The people of Iran are preparing to celebrate the Persian New Year – Nowruz, in the next few days. However, before the start of the new Iranian calendar is marked, the people will be celebrating “Charshanbe Soori”, or the “Festival of Fire”. This year it will be celebrated on 19th March.

It is a much anticipated celebration for the Iranian people. In an outside space, the people prepare by gathering brushwood and bits of wood. Small bonfires are made with the wood and they are lit at sunset. The people then jump over the flames in an act of purification.

The people, while jumping over the fire, say “Sorkhie to az man, zardie man az to” (“I give my ill to the fire and receive the redness and warmth from the fire”). The purpose is to bring happiness and enlighten them for the new year that is about to start. It is a sign of hope and positivity and is a celebration that many Iranians really look forward to.

The Iranian regime, on the other hand, is not so keen for this festival to be celebrated because it means it is a time of meditation and deep thinking for the people. Naturally, when a new year is approaching, it makes people think about the year they have just had and renews determination to make the next one better.

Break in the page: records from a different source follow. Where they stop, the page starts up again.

(* ===== verification/_CoqProject ===== *)
-Q . S2P
Prelude.v
Types.v
Strategy.v
LevelIndex.v
Book.v
Engine.v
BookProps.v
EngineInv.v
EngineOutcome.v
EngineProps.v
Protocol.v
Risk.v
Sharding.v
Ring.v
IdGen.v
Cluster.v
Bytes.v
Text.v
Kline.v
RaftLog.v
RaftNode.v
Wire.v
Queue.v
Outbox.v
Segments.v
Publisher.v
Applied.v
Journal.v
Inspect.v
Snapshot.v
Processor.v
ProcessorProps.v
Recovery.v
Framing.v
Replica.v
Gateway.v
AssetLog.v
AssetReplay.v
Exchange.v
Metrics.v
Migration.v
Projection.v
Stages.v
Ingress.v
Commit.v
CommitProps.v
Node.v
MarketData.v
WebFront.v
OrderServer.v
(* ===== verification/Prelude.v ===== *)
(** * trade-core: a verification development

    trade-core is a matching-engine system in Rust ([src/src]).  Orders reach a
    node as fixed-size frames, are committed by a Raft group, and are handed, entry
    by entry, to a shard.  The shard's processor checks each command against
    duplicate, halt, risk and price-band rules and runs it on the matching engine of
    its instrument; the engine trades it against an order book by a matching
    strategy.  The reports go to an outbox on disk, from which a publisher sends
    them to Kafka; journals and snapshots let a restarted shard rebuild its state;
    category routes can be migrated between groups.  This library models that
    system and proves what makes it correct.  In front of the nodes, an order
    service takes commands over HTTP into Kafka, forwards them to the Raft groups,
    and keeps tables of orders from the commands and from the published reports.
    An exchange can also run without Raft, from its own journals, with standbys fed
    over a replication stream.  A market data service follows the reports, shows
    candles, ladders and trades, and forwards orders to the order service.

    ** Files

    Foundations
    - [Prelude]: panics ([outcome]), errors ([io_result]), loops, machine integers,
      sums, shared tactics and lemmas.
    - [Types]: [types.rs], [order.rs], [trade.rs], [fees.rs].
    - [Bytes]: byte strings and FNV-1a.  [Text]: what the sources use of [str].

    Matching
    - [Strategy]: [strategy/*.rs], the allocation of a taker over a level.
    - [LevelIndex]: the price index of [book.rs] (ladder, bitset and tree), and the
      order pool.
    - [Book], [BookProps]: [OrderBook] of [book.rs], and its refinement of queues
      per side and price.
    - [Engine], [EngineInv], [EngineOutcome], [EngineProps]: [engine.rs], its
      invariant, what a submission leaves behind, and the theorems.

    Commands
    - [Protocol]: commands and reports of [exchange.rs].  [Wire]: [wire.rs].
      [Queue]: [order_queue.rs].
    - [Risk]: [risk.rs].  [Processor], [ProcessorProps]: [Processor] of [exchange.rs].
    - [Sharding]: [sharding.rs].  [Ring]: the lock-free ring of [lockfree.rs], as a
      step relation on its atomics.  [IdGen]: [idgen.rs].
    - [Cluster]: the route control plane of [cluster.rs].  [Migration]:
      [migration.rs] and the queries it is served by.
    - [Kline]: the candles and the calendar of [kline.rs].

    Durability and replication
    - [Journal], [Inspect]: [journal.rs], [journal_inspect.rs].  [Snapshot]:
      [snapshot.rs].  [Recovery]: export, restore, fingerprints and replay of
      [exchange.rs].
    - [RaftLog], [RaftNode]: [raft_log.rs], the state file of a Raft member and
      the member's turns.
    - [Outbox], [Segments]: [execution_outbox.rs].  [Applied]: the application
      proofs of [asset_log.rs].
    - [Commit], [CommitProps]: a committed batch through a shard ([exchange.rs]), the
      shard's start, and its life across crashes.
    - [AssetLog], [AssetReplay]: the per-asset logs of [asset_log.rs]: the set of
      open writers, committed batches, inspection; and the replay of one asset.
    - [Node]: the runtime of [bin/raft_node.rs]: duplicate window, requests,
      recovered and live entries, start, compaction.  [Publisher]: its outbox
      publisher.

    The standalone exchange and its edges
    - [Exchange]: lanes, mailboxes, the shard's thread as steps, pause, resume and
      shutdown of [exchange.rs].
    - [Framing]: what a socket delivers and takes.  [Gateway]: [gateway.rs] and its
      client in [bin/order_api.rs].  [Replica]: [replication.rs].
    - [Metrics]: the counters, histograms and text page of [metrics.rs].
    - [MarketData], [WebFront]: the feed and pages, and the HTTP and WebSocket front
      of [bin/market_data.rs].

    The order service, [bin/order_api.rs]
    - [Ingress]: admission (commands in flight, backpressure tiers), publishing to
      Kafka, bodies and queries, the administration of migrations.
    - [Stages]: the consumers' turns with their commits and rewinds, dead letters,
      the split of a batch over Raft groups, the assignment of partitions.
    - [Projection]: the order tables, their SQL statements as functions, and the
      transactions of the command and execution stages.
    - [OrderServer]: a client's HTTP connection with all its requests, and the
      configuration of the matcher connections.

    ** How the code is rendered

    A Rust function is a Rocq function; [&mut self] is a state that is returned;
    [Result] is [io_result] or an inductive type; a panic is [Panic], which ends the
    process (the release profile aborts).  Integers are [Z] with the wrapping,
    saturating and checked operations the code uses.  Hash tables are [gmap] and
    [gset]; where the code walks one, the order of the walk is a parameter of the
    model, and theorems hold for every order.  Rust seeds the order per process, so
    theorems that relate two processes (a restart, a standby, another machine) give
    each its own order; the one command whose outcome depends on it, a force close,
    is excluded from them ([order_free], [steady]), and
    [CommitProps.force_close_not_replayable] shows why.  The reference prices of a
    price guard are part of a processor's configuration and do not change within a
    run.  Files are byte lists with the number of bytes a completed sync covers; a
    crash leaves any prefix that contains them.  Renames are atomic and survive a
    crash once they return, with or without a sync of the directory
    ([RaftLog.rename_needs_directory_sync] shows what depends on it).  Loops that are not
    structural are [loop], bounded by a number the state gives (never a guess),
    with the theorems that the bound is enough; recursive readers take the length
    of what is left as fuel.  Threads appear as steps ([Ring], [Publisher],
    [Ingress], [Exchange], the fan-out of [Replica]) or as the queue between them,
    which [Ring] justifies.  A network delivers a stream in any pieces, and may cut
    it anywhere ([Framing]); an HTTP connection is the text it carries.  A SQL
    transaction is a function on the tables that takes effect whole or not at all,
    its assignments in the order written.

    The [raft] crate's messages and storage are classes ([Message], [MemStorage])
    with the laws the code relies on ([MessageLaws], [MemStorageLaws]), and
    concrete instances satisfy them in the witnesses.  Clocks, broker answers,
    polled messages and leadership are arguments.

    ** What is shown

    - Matching: the book refines price-time queues; a submission conserves quantity,
      trades in priority order at the best price, never leaves a crossed book, and
      honours time in force, budgets and self-trade prevention; the strategies meet
      their contract; the index and the cached aggregates are exact.
    - Commands: the processor never panics and stays well-formed; every id takes
      effect once; reports and positions say what happened; limits and bands hold.
    - Formats: frames, events, batches, snapshots, names and queries are read back
      as they were written.
    - Durability: a journal, a Raft state file and an outbox keep what they have
      synced through any crash; recovery from snapshot and journal rebuilds the
      state; committed entries are applied exactly once across crashes and
      restarts, in the shard ([CommitProps]) and in the whole node, whose Raft file
      and shard recover together ([Node]), as long as neither takes snapshots.
    - Publication: no record is skipped by any member of a group, and the oldest
      segment is always drained ([Publisher]).
    - Order service: commands in flight never pass their limit under any
      interleaving; a stage whose seeks succeed commits an offset only past records
      it processed; for an order that is not modified, the order tables show exactly
      the trades delivered, in any interleaving of commands, events, redeliveries
      and failures.
    - Standalone exchange: whatever the interleaving, a shard takes from each lane
      what was accepted into it, in order, and processor, reports, journals and
      replication stream are those of the one sequence it took, the journal from the
      last snapshot on; a mailbox waits for
      at most one round; a pause that found no shard parked is a quiescent point.
    - Asset logs: a committed batch is logged whole and survives a crash after its
      barrier; inspection accepts exactly the gapless logs of one asset; replaying
      one asset's log rebuilds its engine, halt state and positions.
    - Edges: the intake hands on the complete frames, in order, within its rate; a
      bad request ends an acknowledged session without being submitted; a standby
      holds the primary's state; the ladders shown are those of the books; only the
      token opens the order service, and an order forwarded to it reaches the
      broker exactly when the terminal is told so; histogram rows are exact.
    - Control: migrations keep one owner per category and cut over only when both
      sides hold the same books; ids are unique; the ring is a queue.
    - Theorems named after a defect show where the code falls short, on inputs it
      can meet: lost or repeated entries, stalled or skipped publication, state
      that cannot be opened again, documentation that does not hold.

    ** Not modelled

    - Opening and accepting sockets, creating threads, timers, signals, core
      pinning ([affinity.rs]) and environment variables; the [main] functions and
      the tools of [bin/] (clients, load generators, simulations, printing).
    - Floating point: the quantile estimate of [metrics.rs] and the average price
      of a report; where a page shows one, it is an argument.
    - [oblog.rs]: log lines, which nothing reads back.
    - The MySQL, Kafka and Redis clients and the process setup of
      [bin/order_api.rs]; what the services answer is an argument.
    - The election and replication protocol itself, which is the [raft] crate.
    - Weak memory: the atomics of [Ring], [Exchange], [Ingress] and [Replica] are
      sequentially consistent. *)

From stdpp Require Export base list gmap sorting strings.
From Stdlib Require Export ZArith Lia.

Unfortunately for the people of Iran, the past few decades have been full of oppression, suppression, the denial of human rights and bloodshed. The Iranian regime has just marked the 40th year since the Islamic Revolution and it is a milestone that the people wish they could have avoided.

During the light festival this year, there is no doubt that a large portion of the population will be consolidating their pledges to keep pressuring the regime until it collapses so that they, and future generations, can finally experience freedom.

In preparation for the New Year celebrations, the clerical regime has its security forces in place, ready to pounce when it feels that intervention is needed. The people have been told that fireworks are banned this year and businesses have been warned that they would lose their trading permits.

The very presence of security forces on the streets is intended to dissuade people from gathering in public. However, the Iranian Resistance has called on the people to carry on as they have done in the past few years – that is to use the light festival and new year celebrations as a time to make their discontent heard.

The MEK has “resistance units” inside the country that organise anti-regime events and ensure that the people are heard and supported.

The fact that the regime is preparing to confront the people that gather in the streets just goes to show how fragile it is. The clerical rule is hanging on by a thread and the people present a very real danger to its future. And they have vowed to maintain pressure.